● **Task statement**
Write out exactly the lines of the entries below from the one holding "intros key. rewrite dict_get_split." to the one holding "rewrite <- app_comm_cons.", inclusive, and leave out all other lines.
◆ ◆ ◆ ◆ ◆ ◆ ◆
Lemma split_keys names : ∀ (data0 : dict),
  NoDup data0.*1 → Forall (λ kv, kv.2 ≠ []) data0 →
  let data := foldl (split_step dir vp tp) data0 names in
  NoDup data.*1 ∧
  (∀ key, key ∈ data.*1
          ↔ key ∈ data0.*1 ∨ ∃ n, n ∈ names ∧ bucket vp tp n = key) ∧
  Forall (λ kv, kv.2 ≠ []) data ∧
  (data0 ≠ [] → head data.*1 = head data0.*1).
Proof.
  induction names as [|n names IH]; intros data0 Hnd Hne; simpl.
  - split; [done|]. split; [|done]. intros key. split; [auto|].
    intros [?|(n & Hn & _)]; [done|]. by apply elem_of_nil in Hn.
  - rewrite split_step_bucket.
    set (data1 := dict_append (bucket vp tp n) (path_join dir n) data0).
    assert (NoDup data1.*1) as Hnd1.
    { unfold data1. rewrite dict_append_keys. case_decide; [done|].
      apply NoDup_app. split; [done|]. split; [|apply NoDup_singleton].
      intros x Hx ->%list_elem_of_singleton. done. }
    assert (Forall (λ kv, kv.2 ≠ []) data1) as Hne1
      by by apply dict_append_nonempty.
    destruct (IH data1 Hnd1 Hne1) as (H1 & H2 & H3 & H4).
    split; [done|]. split; [|split; [done|]].
    + intros key. rewrite H2. unfold data1. rewrite dict_append_keys.
      setoid_rewrite elem_of_cons. split.
      * intros [Hk|(m & Hm & Hb)]; [|eauto].
        case_decide; [auto|]. apply elem_of_app in Hk as [?|Hk]; [auto|].
        apply list_elem_of_singleton in Hk as ->. eauto.
      * intros [Hk|(m & [->|Hm] & Hb)]; [| |eauto].
        -- left. case_decide; [done|]. apply elem_of_app. auto.
        -- left. subst key. case_decide; [done|].
           apply elem_of_app. right. by apply list_elem_of_singleton.
    + intros Hd0. rewrite H4.
      * unfold data1. rewrite dict_append_keys. case_decide; [done|].
        destruct data0; [done|]. done.
      * unfold data1. destruct data0 as [|[]]; [done|]. simpl.
        by case_decide.
Qed.

End Keys.

(** X10: the dictionary returned by [split_data] has each of its keys
    once, has a key exactly for the buckets some listed name falls into
    (no key with an empty list), and its first key is the bucket of the
    first name listed. *)
Theorem split_data_keys {FS} `{!OS FS} (dir vp tp : string)
    (names : list string) (w : world FS) :
  os_listdir (w_fs w) dir = Ok names →
  ∃ data, split_data dir vp tp w = (Ok data, w) ∧
    NoDup data.*1 ∧
    (∀ key, key ∈ data.*1 ↔ ∃ n, n ∈ names ∧ bucket vp tp n = key) ∧
    Forall (λ kv, kv.2 ≠ []) data ∧
    head data.*1 = bucket vp tp <$> head names.
Proof.
  intros Hls. eexists. split.
  { unfold split_data. erewrite bind_ok; [reflexivity|].
    unfold listdir. by rewrite Hls. }
  destruct (split_keys dir vp tp names [] (NoDup_nil_2) (Forall_nil_2 _))
    as (H1 & H2 & H3 & _).
  split; [done|]. split; [|split; [done|]].
  - intros key. rewrite H2. split; [|auto].
    intros [Hk|?]; [|done]. by apply elem_of_nil in Hk.
  - destruct names as [|n names]; [done|]. cbn [foldl head fmap option_fmap option_map].
    rewrite split_step_bucket. cbn [dict_append].
    destruct (split_keys dir vp tp names
                [(bucket vp tp n, [path_join dir n])])
      as (_ & _ & _ & ->); try done.
    + apply NoDup_singleton.
    + by repeat constructor.
Qed.

(** X11: an empty pattern is contained in every name: with an empty
    validation pattern every entry goes to "valid", and with an empty test
    pattern no entry goes to "train". *)
Theorem split_data_empty_pattern {FS} `{!OS FS} (dir vp tp : string)
    (names : list string) (w : world FS) :
  os_listdir (w_fs w) dir = Ok names →
  ∃ data, split_data dir vp tp w = (Ok data, w) ∧
    (vp = "" →
       dict_get "valid" data = path_join dir <$> names ∧
       dict_get "test" data = [] ∧ dict_get "train" data = []) ∧
    (tp = "" → dict_get "train" data = []).
Proof.
  intros Hls. eexists. split.
  { unfold split_data. erewrite bind_ok; [reflexivity|].
    unfold listdir. by rewrite Hls. }
  clear Hls. rewrite !dict_get_split. simpl. split.
  - intros ->.
    assert (∀ n, bucket "" tp n = "valid") as Hb
      by (intros n; unfold bucket; by rewrite contains_empty).
    repeat split.
    + f_equal. induction names as [|n names IH]; [done|].
      rewrite filter_cons. rewrite decide_True by apply Hb. by rewrite IH.
    + induction names as [|n names IH]; [done|].
      rewrite filter_cons. rewrite decide_False; [done|]. by rewrite Hb.
    + induction names as [|n names IH]; [done|].
      rewrite filter_cons. rewrite decide_False; [done|]. by rewrite Hb.
  - intros ->. induction names as [|n names IH]; [done|].
    rewrite filter_cons. rewrite decide_False; [done|].
    unfold bucket. rewrite contains_empty. by case_match.
Qed.

(** X12: for listed names without a separator, the base names of the
    paths stored in a bucket are the listed names of that bucket, in
    listing order: [os.path.basename] undoes [os.path.join]. *)
Theorem split_data_basenames {FS} `{!OS FS} (dir vp tp : string)
    (names : list string) (w : world FS) :
  os_listdir (w_fs w) dir = Ok names →
  Forall (λ n, contains "/" n = false) names →
  ∃ data, split_data dir vp tp w = (Ok data, w) ∧
    ∀ key, basename <$> dict_get key data
           = filter (λ n, bucket vp tp n = key) names.
Proof.
  intros Hls Hplain. eexists. split.
  { unfold split_data. erewrite bind_ok; [reflexivity|].
    unfold listdir. by rewrite Hls. }
  intros key. rewrite dict_get_split. simpl. rewrite <- list_fmap_compose.
  clear Hls. induction Hplain as [|n names Hn _ IH]; [done|].
  rewrite filter_cons. case_decide; [|done].
  cbn [fmap list_fmap]. rewrite IH. f_equal. simpl.
  by apply basename_path_join.
Qed.

Section Loops.
Context {FS : Type} `{!OS FS}.

Lemma for_each_app {S A} (body : S → A → M FS S) l1 l2 s (w : world FS) :
  for_each body s (l1 ++ l2) w
  = (for_each body s l1 ≫= λ s', for_each body s' l2) w.
Proof.
  revert s w. induction l1 as [|x l1 IH]; intros s w; [done|].
  rewrite <- app_comm_cons. cbn [for_each]. unfold mbind, M_bind in *.
  destruct (body s x w) as [[s'|e] w']; [apply IH|done].
Qed.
◆ ◆ ◆ ◆ ◆ ◆ ◆
● **Output of the task**
  intros key. rewrite dict_get_split. simpl. rewrite <- list_fmap_compose.
  clear Hls. induction Hplain as [|n names Hn _ IH]; [done|].
  rewrite filter_cons. case_decide; [|done].
  cbn [fmap list_fmap]. rewrite IH. f_equal. simpl.
  by apply basename_path_join.
Qed.

Section Loops.
Context {FS : Type} `{!OS FS}.

Lemma for_each_app {S A} (body : S → A → M FS S) l1 l2 s (w : world FS) :
  for_each body s (l1 ++ l2) w
  = (for_each body s l1 ≫= λ s', for_each body s' l2) w.
Proof.
  revert s w. induction l1 as [|x l1 IH]; intros s w; [done|].
  rewrite <- app_comm_cons. cbn [for_each]. unfold mbind, M_bind in *.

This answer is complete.